DATA FOR THIS TASK section start

Lemma expect_scaled {A : Type} (f : A -> R) (p : R) (d : dist A) :
  expect f (map (fun qb => (p * qb.1, qb.2)) d) = p * expect f d.
Proof.
  induction d as [|qb d IH]; cbn; [ring|]. rewrite IH. ring.
Qed.

Lemma expect_dbind {A B : Type} (f : B -> R) (d : dist A) (k : A -> dist B) :
  expect f (dbind d k) = expect (fun a => expect f (k a)) d.
Proof.
  induction d as [|pa d IH]; [reflexivity|].
  unfold dbind in *. cbn [flat_map]. rewrite expect_app, expect_scaled, IH.
  reflexivity.
Qed.

Lemma expect_ext {A : Type} (f g : A -> R) (d : dist A) :
  (forall a, f a = g a) -> expect f d = expect g d.
Proof.
  intros H. induction d as [|pa d IH]; [reflexivity|].
  cbn. rewrite H, IH. reflexivity.
Qed.

(** The total probability of a distribution. *)
Definition mass {A : Type} (d : dist A) : R := expect (fun _ => 1) d.


Lemma mass_dret {A : Type} (a : A) : mass (dret a) = 1.
Proof. exact (expect_dret (fun _ => 1) a). Qed.

Lemma mass_dbind {A B : Type} (d : dist A) (k : A -> dist B) :
  mass d = 1 -> (forall a, mass (k a) = 1) -> mass (dbind d k) = 1.
Proof.
  intros Hd Hk. unfold mass. rewrite expect_dbind.
  rewrite (expect_ext _ (fun _ => 1)) by exact Hk. exact Hd.
Qed.

Lemma mass_bernoulli (r : R) : mass (bernoulli r) = 1.
Proof. unfold mass, bernoulli. cbn. ring. Qed.

Lemma mass_corrupt_entry (r : R) (x : F) : mass (corrupt_entry r x) = 1.
Proof.
  apply mass_dbind; [apply mass_bernoulli | intros b; apply mass_dret].
Qed.

Lemma mass_corrupt_row (r : R) (row : list F) : mass (corrupt_row r row) = 1.
Proof.
  induction row as [|x xs IH]; [apply mass_dret|].
  cbn [corrupt_row]. apply mass_dbind; [apply mass_corrupt_entry|].
  intros x'. apply mass_dbind; [exact IH | intros; apply mass_dret].
Qed.

Lemma mass_corrupt_matrix (r : R) (m : list (list F)) :
  mass (corrupt_matrix r m) = 1.
Proof.
  induction m as [|row rest IH]; [apply mass_dret|].
  cbn [corrupt_matrix]. apply mass_dbind; [apply mass_corrupt_row|].
  intros row'. apply mass_dbind; [exact IH | intros; apply mass_dret].
Qed.

Lemma mass_corrupt_layer (r : R) (S : store) (name : string) :
  mass (corrupt_layer r S name) = 1.
Proof.
  unfold corrupt_layer. destruct (numpy S name) as [m|]; [|apply mass_dret].
  apply mass_dbind; [apply mass_corrupt_matrix | intros; apply mass_dret].
Qed.

(** **** The expected sparsity after corruption *)

Hypothesis is_zero_zero : is_zero zero = true.











(** **** Corrupting layers of a store *)







End Corrupt.

End Store.

Arguments layer : clear implicits.
Arguments storage : clear implicits.
Arguments store : clear implicits.


(** *** The theorems at a small store *)

Module Example.

(** Three cells with a transcript layer and a protein layer of zeros. *)
Definition pbmc : store Z :=
  Store (Storage ["c1"; "c2"; "c3"]
           {[ "transcriptomic" := Layer [[1; 0]; [0; 0]; [2; 0]]%Z ["CD3E"; "None"];
              "proteomic" := Layer [[0]; [0]; [0]]%Z ["CD3"] ]})
        Owned "transcriptomic".

Definition is_zero (x : Z) : bool := (x =? 0)%Z.

(** An ordering criterion that ignores the seed: last position first. *)
Definition ordering (seed n : nat) : list nat := rev (seq 0 n).

Definition train_count (ratio : R) (n : nat) : nat := (4 * n) / 5.



Example pbmc_split :
  sample_identities (split ordering train_count (4 / 5) 0 pbmc).1 = ["c3"; "c2"]
  /\ sample_identities (split ordering train_count (4 / 5) 0 pbmc).2 = ["c1"]
  /\ numpy (split ordering train_count (4 / 5) 0 pbmc).2 "transcriptomic"
     = Some [[1; 0]]%Z.
Proof. repeat split; reflexivity. Qed.

End Example.


Lemma normalize_log1p_only_witness :
  numpy
    (normalize (fun x => Z.log2 (1 + x)) (fun row => row) (fun m => m)
       "transcriptomic" false true false false Example.pbmc).2
    "proteomic"
  = numpy Example.pbmc "proteomic".
Proof.
  refine (proj1 (proj2 (normalize_log1p_only (fun x => Z.log2 (1 + x))
                          (fun row => row) (fun m => m) Example.pbmc
                          "transcriptomic" [[1; 0]; [0; 0]; [2; 0]]%Z _))
            "proteomic" _).
  - reflexivity.
  - discriminate.
Defined.




End Omic.

(* ===================================================================== *)
(** ** [read_CITEseq_PBMC]: download, decrypt, verify, parse, align, persist *)
(* ===================================================================== *)

Module Loader.

Definition bytes : Type := list Byte.byte.

(** The exceptions the loader can end with. The three [assert] statements
    of the source are told apart by their message. *)
Inductive error : Type :=
| URLError (url : string)
| FileNotFoundError (path : string)
| FileExistsError (path : string)
| DecryptionError (path : string)
| MD5Mismatch (name : string)
| BadZipFile (name : string)
| InconsistentSampleCount
| IndexError
| ValueError (cell : string)
| CellOrderMismatch
| InvalidMD5 (path : string)
| KeyError (name : string)
| TypeError (name : string)
| StoreError (e : Omic.error).

Inductive result (A : Type) : Type :=
| Ok (a : A)
| Raise (e : error).

Arguments Ok {A} a.
Arguments Raise {A} e.

Definition rbind {A B : Type} (r : result A) (k : A -> result B) : result B :=
  match r with
  | Ok a => k a
  | Raise e => Raise e
  end.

DATA FOR THIS TASK section end

* _WHAT THE TASK ASKS_: Report how many lines of the entries hold the word "implicits". Nothing else is needed.

* _ANSWER TO THE EXERCISE_: 3